Event
Monte Carlo Sampling and Optimization in AI and Statistics
Jun Liu
Xinghua Distinguished University Professor
Tsinghua University
Date: 4 February 2026, Wednesday
Time: 3 pm, Singapore
Venue: S16-06-118, Seminar Room
The Monte Carlo method, as an effective tool for approximating integrals and simulating reality, has been widely applied across numerous scientific fields to solve complex computational problems. It first appeared in early days (1945-55) of electronic computing. The technique was named after the famed gambling resort because its procedures incorporate the element of chance. Initially, statistical physicists introduced a Markov Chain-based dynamic Monte Carlo method for the simulation of simple fluids. This method was later named as “Markov chain Monte Carlo (MCMC)” and extended to cover more and more complex physical systems. At almost the same time, a sequential (recursive) construction was proposed to simulate long chain polymers, which can be seen as the ancestor of the popular “particle filters” (aka sequential Monte Carlo).
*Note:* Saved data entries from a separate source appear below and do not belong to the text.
Lemma restores_fold {A} s (P : A -> nat -> Prop) (f : bytes -> A -> outcome unit bytes) l :
  (forall x, x ∈ l -> restores s (P x) (fun b => f b x)) ->
  restores s (fun k => exists x, x ∈ l /\ P x k) (fun b => fold_o f b l).
Proof.
  induction l as [|x l IH]; intros H b Hb.
  - cbn. split; [done|]. intros k. right. split; [|done]. intros (x & Hx & _). by apply elem_of_nil in Hx.
  - cbn [fold_o]. eapply gives_bind; [by apply (H x); [left|]|]. intros b1 [Hb1 H1].
    eapply gives_mono; [apply IH; [intros y Hy; apply H; by right|done]|]. intros b2 [Hb2 H2].
    split; [done|]. intros k. destruct (H2 k) as [?|[Hn E]]; [by left|].
    destruct (H1 k) as [E1|[Hn1 E1]]; [left; congruence|]. right. split; [|congruence].
    intros (y & [->|Hy]%elem_of_cons & Hp); [done|]. apply Hn. by exists y.
Qed.

Lemma restores_pixel i s x y : geometry i -> 0 <= x -> 0 <= y -> x < width i -> y < height i ->
  restores s (fun k => visible i (len s) x y = true /\ offset i x y <= Z.of_nat k < offset i x y + bpp i)
    (fun b => '(o, e) ← pixel_at i x y;
              if e <=? len b then src ← slice s o e; splice b o src else Val b).
Proof.
  intros Hg Hx Hy Hw Hh b Hb. rewrite pixel_at_val by done. cbn [mbind outcome_bind].
  pose proof (offset_pos i x y Hg Hx Hy). pose proof (geo_b i Hg). set (o := offset i x y) in *.
  rewrite Hb. destruct (Z.leb_spec (o + bpp i) (len s)).
  - unfold slice. rewrite !(proj2 (Z.leb_le _ _)) by lia. cbn [andb mbind outcome_bind].
    unfold splice. rewrite length_take, length_drop.
    replace (Z.of_nat (Z.to_nat (o + bpp i - o) `min` (length s - Z.to_nat o))) with (bpp i) by lia.
    rewrite !(proj2 (Z.leb_le _ _)) by lia. cbn [andb gives]. split.
    + rewrite !length_app, !length_take, !length_drop. lia.
    + intros k. destruct (decide (o <= Z.of_nat k < o + bpp i)) as [Hk|Hk].
      * left. rewrite lookup_app_r by (rewrite length_take; lia). rewrite length_take.
        rewrite lookup_app_l by (rewrite length_take, length_drop; lia).
        rewrite lookup_take_lt by lia. rewrite lookup_drop. f_equal. lia.
      * right. split; [by intros [_ ?]|]. destruct (Z.lt_ge_cases (Z.of_nat k) o).
        -- rewrite lookup_app_l by (rewrite length_take; lia). by rewrite lookup_take_lt by lia.
        -- rewrite lookup_app_r by (rewrite length_take; lia). rewrite length_take.
           rewrite lookup_app_r by (rewrite length_take, length_drop; lia). rewrite length_take, length_drop, lookup_drop.
           f_equal. lia.
  - cbn. split; [done|]. intros k. right. split; [|done]. intros [Hv _]. unfold visible in Hv. bools. lia.
Qed.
Nowadays, Monte Carlo has been widely used as a powerful computational tool for optimization and integration in diverse fields, especially for various AI tasks. We will first review of Monte Carlo’s history, and then discuss a few recent directions and developments, e.g. Monte Carlo tree search, reparameterization, diffusion sampling, resampling and optimal transport, and particle flow via variational approximation.